By Bob Ciminel January 28, 2006
The denizens who inhabit metropolitan Atlanta panic at the mere mention of snow, which is surprising because many of them - and all the ones who drive - came down here from the North, including places where "winter" means nine months of snow and ice followed by three months of poor sledding.
A winter storm warning results in news flashes and radio updates at about the same frequency as the rush hour traffic reports - every six minutes. The highways and byways become jammed with people rushing out to buy bread, milk, beer, and gas. The order of priority for those purchases being determined primarily by age, marital status, and family size.
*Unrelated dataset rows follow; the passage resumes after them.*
Lemma lor_b2z_cases x b : 0 <= x -> Z.lor x (b2z b) = if b && Z.even x then x + 1 else x.
Proof.
  intros Hx. destruct b; cbn [Z.b2z andb]; [|apply Z.lor_0_r].
  destruct (Z.even x) eqn:Ev.
  - apply Z.even_spec in Ev as [h ->]. rewrite (Z.mul_comm 2). change (h * 2) with (h * 2 ^ 1).
    now rewrite lor_disjoint_add by lia.
  - assert (Z.odd x = true) as Ho by (rewrite <- Z.negb_even, Ev; done).
    apply Z.odd_spec in Ho as [h ->]. apply Z.bits_inj'. intros n Hn. rewrite Z.lor_spec.
    destruct (Z.eq_dec n 0) as [->|]; [rewrite Z.testbit_odd_0; done|].
    rewrite (testbit_high 1 1) by lia. apply orb_false_r.
Qed.

Lemma limb_lor_b2z x b : limb x -> limb (Z.lor x (b2z b)).
Proof.
  intros Hx. rewrite lor_b2z_cases by apply Hx. unfold limb in *.
  destruct b; cbn [andb]; [|done]. destruct (Z.even x) eqn:E; [|done].
  destruct (Z.eq_dec x (LB - 1)) as [->|]; [discriminate | lia].
Qed.

Lemma lor_b2z_high a1 a0 b s :
  limb a0 -> 0 <= s <= 64 -> 2 ^ (127 - s) <= a1 * LB + Z.lor a0 (b2z b) < 2 ^ (128 - s) ->
  a1 * LB + Z.lor a0 (b2z b) = Z.lor (a1 * LB + a0) (b2z b) /\
  2 ^ (127 - s) <= a1 * LB + a0 < 2 ^ (128 - s).
Proof.
  intros H0 Hs Hr. unfold limb in H0. assert (0 <= a1) as H1.
  { assert (0 < 2 ^ (127 - s)) by (apply Z.pow_pos_nonneg; lia).
    rewrite lor_b2z_cases in Hr by lia. destruct (_ && _); nia. }
  rewrite !lor_b2z_cases in * by lia.
  assert (Z.even (a1 * LB + a0) = Z.even a0) as ->.
  { change LB with (2 * 9223372036854775808). rewrite Z.mul_assoc, (Z.mul_comm a1), <- Z.mul_assoc.
    rewrite Z.even_add, Z.even_mul. now destruct (Z.even a0). }
  replace (127 - s) with (1 + (126 - s)) in * by lia. rewrite Z.pow_add_r in * by lia.
  change (2 ^ 1) with 2 in *. destruct b; cbn [andb] in *; [|lia].
  destruct (Z.even a0) eqn:Ev; [|lia]. apply Z.even_spec in Ev as [h ->]. lia.
Qed.

Lemma sticky_lor_any N b k :
  0 <= k -> sticky (Z.lor N (b2z b)) k = Z.lor (Z.shiftr N k) (b2z (negb ((N mod 2 ^ k =? 0) && negb b))).
Proof.
  intros Hk. destruct (Z.eq_dec k 0) as [->|]; [|apply sticky_lor; lia].
  rewrite sticky_lor_0. now rewrite Z.shiftr_0_r.
Qed.

Lemma get_mant_exp_spec a M e :
  normalized a -> bval a <> 0 -> js_bigint_get_mant_exp a = (M, e) ->
  mant_spec (Z.abs (bval a)) M e.
Proof.
  intros Ha Hne E. unfold js_bigint_get_mant_exp in E.
  destruct (abs_limbs_spec a (proj1 Ha)) as (Hv & Hl & EV). cbv zeta in *.
  set (v := abs_limbs _ _ a) in *. clearbody v. pose proof (wf_length a (proj1 Ha)).
  unfold JS_LIMB_BITS in E. destruct (Nat.eqb_spec (length a) 1) as [H1|H1].
  - rewrite H1 in *. destruct v as [|x [|? ?]]; try discriminate. apply Forall_inv in Hv.
    cbn [uval] in EV. cbn [Nat.sub take fold_left Z.eqb negb Z.b2z Z.lor List.nth] in E.
    change (Z.lor 0 0) with 0 in E. destruct (mant_normalize x 0) as [m s] eqn:En. injection E as <- <-.
    apply mant_normalize_spec in En as (Hs & Hr & ->); [|auto | unfold limb; lia | lia].
    assert (Z.abs (bval a) = x) as -> by lia. rewrite Z.add_0_r in *.
    apply mant_spec_small; auto; lia.
  - assert (2 <= length a)%nat as H2 by lia. rewrite <- Hl in *.
    pose proof (split_high v H2) as Es. set (n := (length v - 2)%nat) in *.
    set (a0 := List.nth n v 0) in *. set (a1 := List.nth (S n) v 0) in *.
    assert (limb a0 /\ limb a1) as [L0 L1] by (split; now apply limb_nth).
    assert (limbs (take n v)) as Hlow by now apply Forall_take.
    rewrite (low_bits_zero _ 0 Hlow) in E. cbn [Z.eqb andb] in E.
    pose proof (uval_range _ Hlow) as HL. rewrite length_take, Nat.min_l in HL by lia.
    set (L := uval (take n v)) in *.
    assert (Z.abs (bval a) = L + Bp n * (a1 * LB + a0)) as EA.
    { rewrite <- EV, Es, uval_app, length_take, Nat.min_l by lia. subst L. cbn [uval]. lia. }
    rewrite EA. destruct (mant_normalize _ _) as [m s] eqn:En. injection E as <- <-.
    apply mant_normalize_spec in En as (Hs & Hr & ->); [|done | now apply limb_lor_b2z |].
    2:{ intros ->. rewrite lor_b2z_cases by apply L0. enough (LB / 2 <= a0) by (destruct (_ && _); lia).
        pose proof (abs_top a Ha ltac:(lia)) as Ht. rewrite EA in Ht.
        replace (length a - 1)%nat with (S n) in Ht by lia. rewrite Bp_S in Ht.
        assert (9223372036854775807 * Bp n < Bp n * a0) by nia.
        change (LB / 2) with 9223372036854775808. nia. }
    destruct (lor_b2z_high a1 a0 (negb (L =? 0)) s L0 ltac:(lia) Hr) as [Eor HN]. rewrite Eor.
    replace (Z.of_nat (length v) * 64 - s - 1) with (64 * Z.of_nat n + 127 - s) by lia.
    rewrite sticky_lor_any by lia. rewrite <- (sticky_scale _ L n) by lia. apply mant_spec_large; lia.
Qed.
If any of those four items are unavailable, beer immediately moves to the top of the list. Those seen topping off their gas tanks typically drive four-wheel or all-wheel drive vehicles, heavily weighted toward large SUVs. A single flake of snow or an icicle observed anywhere within a 500-mile radius of Atlanta is the signal to initiate 24-hour coverage of the impending storm. Reporters and remote broadcast trucks are dispatched to strategic overpasses and hills where previous storms have resulted in lots of video of cars, trucks and buses uncontrollably sliding into guard rails or other objects. As they wait for the snow, the cameras focus on the ground to detect the slightest glimmer of ice or freezing rain. The reporters make small talk encouraging people not to drive in ice or snow, all the while praying that two or three hundred idiots will ignore them - which is a given - and hit that slick spot on the overpass doing about 70 miles an hour, which is only 20 miles an hour slower than they normally drive, unless it's raining, in which case they speed up. When, and if, the storm finally arrives, most people are totally fatigued from the coverage. The snow usually comes late at night or early in the morning, timing its arrival for the morning rush hour. People are surprised. There has been so much coverage of the coming storm that many forgot when it was actually supposed to snow. The schools close and most people stay home and watch the news. The smart ones wait until 11 o'clock and give the inevitable sunshine that follows every storm time to melt it away. Then they cautiously drive to work, remarking at all the four-wheel drive and all-wheel drive SUVs that have slid into ditches, trees, or each other. Ah, winter in Atlanta. One
of the few places where else can you watch the Keystone Cops,
Three Stooges, and your favorite cartoon characters all at the
same time.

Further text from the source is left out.